Hey folks, I'm looking for a PH tester that is as good a quality and the least cost to give me the best bang for the buck.

I'd love to hear some of your ratings for the different ones that you've used. It would be for use in my hydroponic indoor reservoir only. No outside use. I have an electric supply within 4 feet of my reservoir.

Hey, another thing. I just found out that the Google toolbar has a spell checker in it. I've been using MS Word, spell checking and then copy and pasting into here. Now I can just use the google spell checker right from this page. Cool.

When someone spells as badly as I do, other people can only read my stuff if I turn it into english first by doing a spell check.


----------



## Mutt (Jan 15, 2006)

I would get the Truncheon ppm meter. I have heard nothing but great reviews for this thing.

Here is the link to the PDF manual. I think its about 100 bucks, but worth every penny if your into Hydro.

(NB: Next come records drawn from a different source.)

(** * The dependency-license scanner of pyutil, embedded and verified

    Source: [BuildSystem/common/license_scanner.py].

    The scanner is a sequential batch job: every scanner produces license
    entries (Python dicts), the merge step folds them into one mapping keyed
    by module name, and the report is written once.  The embedding follows
    the code method by method and keeps its names.

    Modelling conventions.
    - A Python [str] is a Rocq [string] holding its UTF-8 bytes; the order
      [<] of Python on [str] (by code point) is then the bytewise
      lexicographic order [String.ltb].
    - A Python exception is a value of [exn]; a call that may raise returns
      a [result].
    - A license entry is a [dict] from field names to [pyval]; the values the
      report schema allows are strings, booleans, [None] and lists of
      strings.
    - A Python [dict] whose iteration order the code observes
      ([licenses.values()]) is an insertion-ordered association list.
    - The entries a scanner hands to the merge are fresh objects (parsed from
      JSON or built by the scanner) and no object is stored under two keys,
      so an entry is modelled by its value.
    - The outside world (directory listings, the classifier tool, the
      package-metadata command, the HTTP service, the URL parser of the
      standard library) enters as explicit oracles. *)

From Stdlib Require Import ZArith String Ascii List Lia Bool.
From Stdlib Require Import Sorting.Sorted Sorting.Permutation.
From Stdlib Require Import Structures.OrderedTypeEx.
From Equations Require Import Equations.
From stdpp Require Import base option list gmap strings sorting.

Hey thanks for Google info. I didn't even see either. Great lookin out.


----------



## Stoney Bud (Jan 15, 2006)

Mutt said:
			
		

> I would get the Truncheon ppm meter. I have heard nothing but great reviews for this thing.
> 
> Here is the link to the PDF manual. I think its about 100 bucks, but worth every penny if your into Hydro.


Hey, thanks man. I found one here:
*http://tinyurl.com/arp2j*

For only $132. Pretty cool little device. Batteries, so I don't have another cord to deal with.

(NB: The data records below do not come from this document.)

(** * Chad 5401 session capture: windowing, project routing and the
      transcript pass of [src/server.js], embedded and verified.

    Conventions of the embedding.
    - A JavaScript string is the list of its code units.  Code units are
      taken below 256 (type [ascii]); [toLowerCase], [\s] and [\d] follow
      ECMAScript on that range.
    - An optional field ([null] or [undefined]) is an [option]; the
      truthiness tests of the source ([x || d], [if (x)], [!x]) are written
      out: the empty string and the number 0 are falsy.
    - Timestamps are the integer milliseconds that [new Date(s).getTime()]
      yields, of type [Z].  [Math.floor (ts / w) * w] is floor division on
      them: for [w] = 1800000 the double division is exact enough over the
      whole range of valid dates.  A stored value that is not a date gives
      NaN instead: rows with such values are the subject of [Entry], [Span]
      and [Dated], where a number that may be NaN is an [option Z].
    - The regular expressions are run by a backtracking matcher in
      continuation-passing style, one combinator per quantifier, tried at
      every start position from the left as [String.prototype.match] does.
    - The record store behind [from(...)] is not part of the program: the
      pass is written over the answers of the store, and keeps the list of
      the calls it issues.  In [Processor] the store answers every call;
      [Dated] adds the call that is rejected and the [catch] around the
      loop body.  Logger calls have no effect on any result and are left
      out of the pass, and so is [extractProject], whose result is only
      logged; it is embedded on its own in [Logging]. *)

From Stdlib Require Import List Ascii String ZArith Lia Bool Permutation.
From Stdlib Require Import DecimalString DecimalZ DecimalPos.
Import ListNotations.

Abbreviation str := (list ascii).
Coercion list_ascii_of_string : string >-> list.
Open Scope string_scope.
Open Scope list_scope.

Hey, how did you make the "link" in your post? That's cool too.


----------



## Mutt (Jan 15, 2006)

There is a world with a paper clip in your post editor. Highlite the word that you want to have the hyper link and click that world button. A new window will pop up and ask you for the web address. enter it and hit ok. walla. I always do a preview and check to make sure it works. 

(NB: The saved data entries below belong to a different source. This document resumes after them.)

(** * domainsd: the connection handling and forwarding core

    A shallow embedding of [tools/domainsd-cpp/domainsd.cpp] and the
    properties of its HTTP framing, keep-alive derivation, upstream
    pool and per-client handler, and of its command line, its admission
    of clients and its routes file.

    Conventions of the embedding:
    - a [std::string] is a [string]; sizes and positions ([size_t]) are
      [Z], with the 64-bit wrap-around written out where a request or a
      response controls the operands;
    - [std::unordered_map] is a [gmap];
    - a C++ exception that the code catches becomes [None]; one that it
      does not catch becomes the outcome [Uncaught], a read outside a
      buffer the outcome [Undefined];
    - a loop that is not bounded by its input takes a [fuel] argument
      and answers [OutOfFuel] when it is used up;
    - the kernel is a script: every socket carries the list of results
      its successive [recv], [send] and peek calls will see. *)

From Stdlib Require Import ZArith String Ascii List Lia Bool.
From stdpp Require Import gmap strings list fin_maps pretty.

Open Scope string_scope.
Open Scope Z_scope.

(** ** Characters and [std::string] *)

Definition CR : ascii := "013"%char.
Definition LF : ascii := "010"%char.
Definition CRLF : string := String CR (String LF "").
Definition CRLFCRLF : string := CRLF +:+ CRLF.

Definition code (c : ascii) : Z := Z.of_N (N_of_ascii c).

(** [std::isspace] in the "C" locale: space, \t, \n, \v, \f, \r. *)
Definition isspace (c : ascii) : bool :=
  (code c =? 32) || ((9 <=? code c) && (code c <=? 13)).

(** [std::tolower] in the "C" locale. *)
Definition tolower (c : ascii) : ascii :=
  if (65 <=? code c) && (code c <=? 90)
  then ascii_of_N (Z.to_N (code c + 32))
  else c.

Fixpoint to_lower (s : string) : string :=
  match s with
  | EmptyString => EmptyString
  | String c s' => String (tolower c) (to_lower s')
  end.

(** 2^64, the modulus of [size_t] and [unsigned long (long)]. *)
Definition two64 : Z := 18446744073709551616.
Definition wrap64 (z : Z) : Z := z mod two64.

Definition size (s : string) : Z := Z.of_nat (String.length s).

(** [s.substr(pos, n)].  The C++ call throws [std::out_of_range] when
    [pos > s.size()]; [substr_throws] is that test, and [substr] is the
    value otherwise ([n] is clamped to what is left). *)
Definition substr_throws (s : string) (pos : Z) : bool := size s <? pos.

Definition substr (s : string) (pos n : Z) : string :=
  if substr_throws s pos then ""
  else String.substring (Z.to_nat pos) (Z.to_nat (Z.min n (size s - pos))) s.

(** [s.substr(pos)], i.e. [n = npos]. *)
Definition substr_from (s : string) (pos : Z) : string :=
  substr s pos (size s).

(** [s.find(pat, pos)]; [None] is [npos]. *)
Definition find (s pat : string) (pos : Z) : option Z :=
  if size s <? pos then None
  else Z.of_nat <$> String.index (Z.to_nat pos) pat s.

Definition find_char (s : string) (c : ascii) : option Z :=
  find s (String c "") 0.

(** [s.rfind(c)]: the last position of [c]. *)
Fixpoint rfind_nat (s : string) (c : ascii) : option nat :=
  match s with
  | EmptyString => None
  | String a s' =>
      match rfind_nat s' c with
      | Some i => Some (S i)
      | None => if Ascii.eqb a c then Some O else None
      end
  end.

Definition rfind_char (s : string) (c : ascii) : option Z :=
  Z.of_nat <$> rfind_nat s c.

(** [x.find(pat) != std::string::npos] *)
Definition found (r : option Z) : bool :=
  match r with Some _ => true | None => false end.

(** [trim]: [begin] runs forward over white space, [end] runs backward. *)
Fixpoint ltrim (s : string) : string :=
  match s with
  | EmptyString => EmptyString
  | String c s' => if isspace c then ltrim s' else s
  end.

Fixpoint rtrim (s : string) : string :=
  match s with
  | EmptyString => EmptyString
  | String c s' =>
      match rtrim s' with
      | EmptyString => if isspace c then EmptyString else String c EmptyString
      | r => String c r
      end
  end.

Definition trim (s : string) : string := rtrim (ltrim s).

Definition strip_port_from_host (host : string) : string :=
  match find_char host ":" with
  | None => host
  | Some pos => substr host 0 pos
  end.

(** [if (!line.empty() && line.back() == '\r') line.pop_back();] *)
Fixpoint strip_cr (line : string) : string :=
  match line with
  | EmptyString => EmptyString
  | String c EmptyString => if Ascii.eqb c CR then EmptyString else line
  | String c s' => String c (strip_cr s')
  end.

(home Depot does not work) If you click on a product and transfer the web address it throws you to a wrong page. Just thought I would add that.

That truncheon is cool. 
here is a web page for a list of other meters you can get. (I would always shop around though). ph,ppm,ec, and TDS meters


----------



## Stoney Bud (Jan 16, 2006)

Mutt said:
			
		

> There is a world with a paper clip in your post editor. Highlite the word that you want to have the hyper link and click that world button. A new window will pop up and ask you for the web address. enter it and hit ok. walla. I always do a preview and check to make sure it works.
> 
> (home Depot does not work) If you click on a product and transfer the web address it throws you to a wrong page. Just thought I would add that.
> 
> ...


 
Hey man, cool trick. I practiced it a couple of times and got it down. Thanks.

It's going to take me awhile to look at all the stuff on that page.

Cool link.


----------



## Eggman (Feb 21, 2006)

Hanna Combo HI98129. The thing is chill.


----------



## rebelwithoutacause (Mar 3, 2006)

Do you use that hanna meter?  I have been looking at it for awhile.


----------